[Stored items]

....

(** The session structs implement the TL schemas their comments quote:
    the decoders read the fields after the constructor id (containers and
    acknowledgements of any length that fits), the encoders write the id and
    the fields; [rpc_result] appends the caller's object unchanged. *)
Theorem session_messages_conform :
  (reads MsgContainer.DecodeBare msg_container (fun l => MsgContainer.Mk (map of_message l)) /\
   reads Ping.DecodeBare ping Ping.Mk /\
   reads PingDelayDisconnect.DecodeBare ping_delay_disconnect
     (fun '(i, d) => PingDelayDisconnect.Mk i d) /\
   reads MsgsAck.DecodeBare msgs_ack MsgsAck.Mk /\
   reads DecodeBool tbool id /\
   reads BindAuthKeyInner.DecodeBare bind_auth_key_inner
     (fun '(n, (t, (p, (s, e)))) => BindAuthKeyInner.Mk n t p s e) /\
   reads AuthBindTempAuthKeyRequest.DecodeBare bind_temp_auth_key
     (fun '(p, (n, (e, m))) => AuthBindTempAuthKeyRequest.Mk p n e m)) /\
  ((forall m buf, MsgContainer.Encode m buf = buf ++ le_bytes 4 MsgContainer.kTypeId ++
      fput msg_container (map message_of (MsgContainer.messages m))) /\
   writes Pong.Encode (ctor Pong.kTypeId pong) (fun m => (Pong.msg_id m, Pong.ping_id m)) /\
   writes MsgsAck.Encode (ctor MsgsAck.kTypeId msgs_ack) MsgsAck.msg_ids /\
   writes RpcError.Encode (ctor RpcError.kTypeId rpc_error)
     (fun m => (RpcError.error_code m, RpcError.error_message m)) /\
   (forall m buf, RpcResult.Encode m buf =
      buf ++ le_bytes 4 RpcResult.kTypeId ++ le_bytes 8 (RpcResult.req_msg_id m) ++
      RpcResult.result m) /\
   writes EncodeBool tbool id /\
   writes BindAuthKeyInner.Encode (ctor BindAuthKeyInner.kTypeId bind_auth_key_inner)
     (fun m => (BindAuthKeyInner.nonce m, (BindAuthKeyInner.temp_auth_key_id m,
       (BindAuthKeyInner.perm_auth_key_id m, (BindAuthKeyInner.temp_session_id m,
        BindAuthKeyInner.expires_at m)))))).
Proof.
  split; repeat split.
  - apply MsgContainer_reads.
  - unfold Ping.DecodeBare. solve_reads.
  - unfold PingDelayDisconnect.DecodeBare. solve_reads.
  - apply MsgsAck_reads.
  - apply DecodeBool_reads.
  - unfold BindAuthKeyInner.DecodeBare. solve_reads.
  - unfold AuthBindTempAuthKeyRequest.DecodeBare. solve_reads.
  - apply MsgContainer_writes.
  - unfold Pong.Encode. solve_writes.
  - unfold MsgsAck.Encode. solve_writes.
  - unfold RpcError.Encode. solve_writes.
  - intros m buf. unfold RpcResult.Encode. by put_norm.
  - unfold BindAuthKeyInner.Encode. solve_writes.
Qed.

....

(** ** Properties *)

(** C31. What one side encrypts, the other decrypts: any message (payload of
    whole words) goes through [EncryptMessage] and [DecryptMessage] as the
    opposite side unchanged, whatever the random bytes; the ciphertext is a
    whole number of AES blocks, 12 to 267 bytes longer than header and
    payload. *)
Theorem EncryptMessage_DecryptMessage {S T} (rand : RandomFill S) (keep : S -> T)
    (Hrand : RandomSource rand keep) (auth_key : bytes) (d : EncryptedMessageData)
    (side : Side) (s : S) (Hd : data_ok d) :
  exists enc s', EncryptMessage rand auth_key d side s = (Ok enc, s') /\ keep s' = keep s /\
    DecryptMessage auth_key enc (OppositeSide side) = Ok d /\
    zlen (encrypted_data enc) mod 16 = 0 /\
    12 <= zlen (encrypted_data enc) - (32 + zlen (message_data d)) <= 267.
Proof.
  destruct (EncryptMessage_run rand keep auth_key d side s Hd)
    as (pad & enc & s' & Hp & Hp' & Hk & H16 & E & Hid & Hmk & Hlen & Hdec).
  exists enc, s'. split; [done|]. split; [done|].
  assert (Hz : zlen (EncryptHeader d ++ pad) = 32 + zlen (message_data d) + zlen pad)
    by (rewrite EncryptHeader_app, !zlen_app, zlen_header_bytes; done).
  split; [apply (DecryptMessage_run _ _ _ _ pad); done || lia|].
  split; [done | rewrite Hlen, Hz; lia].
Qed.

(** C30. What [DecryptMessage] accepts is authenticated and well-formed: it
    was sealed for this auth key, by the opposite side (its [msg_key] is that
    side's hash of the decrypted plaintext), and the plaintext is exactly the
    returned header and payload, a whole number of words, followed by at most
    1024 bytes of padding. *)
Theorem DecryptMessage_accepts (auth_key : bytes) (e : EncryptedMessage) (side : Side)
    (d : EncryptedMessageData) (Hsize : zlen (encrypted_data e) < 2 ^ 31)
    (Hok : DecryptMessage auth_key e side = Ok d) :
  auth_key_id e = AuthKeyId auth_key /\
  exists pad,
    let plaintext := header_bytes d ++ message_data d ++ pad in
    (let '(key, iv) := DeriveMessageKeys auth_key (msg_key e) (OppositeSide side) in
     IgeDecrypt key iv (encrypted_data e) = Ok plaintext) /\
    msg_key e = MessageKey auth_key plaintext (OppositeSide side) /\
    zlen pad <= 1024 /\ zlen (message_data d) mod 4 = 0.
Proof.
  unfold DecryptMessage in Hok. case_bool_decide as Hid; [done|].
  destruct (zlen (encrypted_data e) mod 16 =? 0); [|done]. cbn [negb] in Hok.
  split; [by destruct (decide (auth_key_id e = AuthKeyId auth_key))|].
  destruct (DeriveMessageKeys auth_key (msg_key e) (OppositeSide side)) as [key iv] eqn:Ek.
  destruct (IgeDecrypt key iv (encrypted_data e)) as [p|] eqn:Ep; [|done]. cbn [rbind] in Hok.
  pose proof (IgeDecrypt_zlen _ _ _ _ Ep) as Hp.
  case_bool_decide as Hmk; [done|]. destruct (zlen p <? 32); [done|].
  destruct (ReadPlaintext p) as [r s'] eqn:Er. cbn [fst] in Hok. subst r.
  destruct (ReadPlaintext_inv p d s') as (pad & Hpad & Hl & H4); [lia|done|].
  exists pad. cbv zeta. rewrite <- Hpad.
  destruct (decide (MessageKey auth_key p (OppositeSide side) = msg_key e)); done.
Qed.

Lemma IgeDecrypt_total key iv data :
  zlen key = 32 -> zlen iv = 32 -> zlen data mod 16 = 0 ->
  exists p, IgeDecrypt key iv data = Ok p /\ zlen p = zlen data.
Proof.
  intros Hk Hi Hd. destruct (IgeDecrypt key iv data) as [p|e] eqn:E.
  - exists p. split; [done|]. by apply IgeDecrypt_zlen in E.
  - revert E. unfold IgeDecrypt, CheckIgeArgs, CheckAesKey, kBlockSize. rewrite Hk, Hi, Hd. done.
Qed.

....

> WORK TO COMPLETE
Word for word, restate the lines of the data above that fall between the line holding "(** The session" and the line holding "acknowledgements of any", inclusive, and no other lines.

> YOUR SOLUTION
(** The session structs implement the TL schemas their comments quote:
    the decoders read the fields after the constructor id (containers and
    acknowledgements of any length that fits), the encoders write the id and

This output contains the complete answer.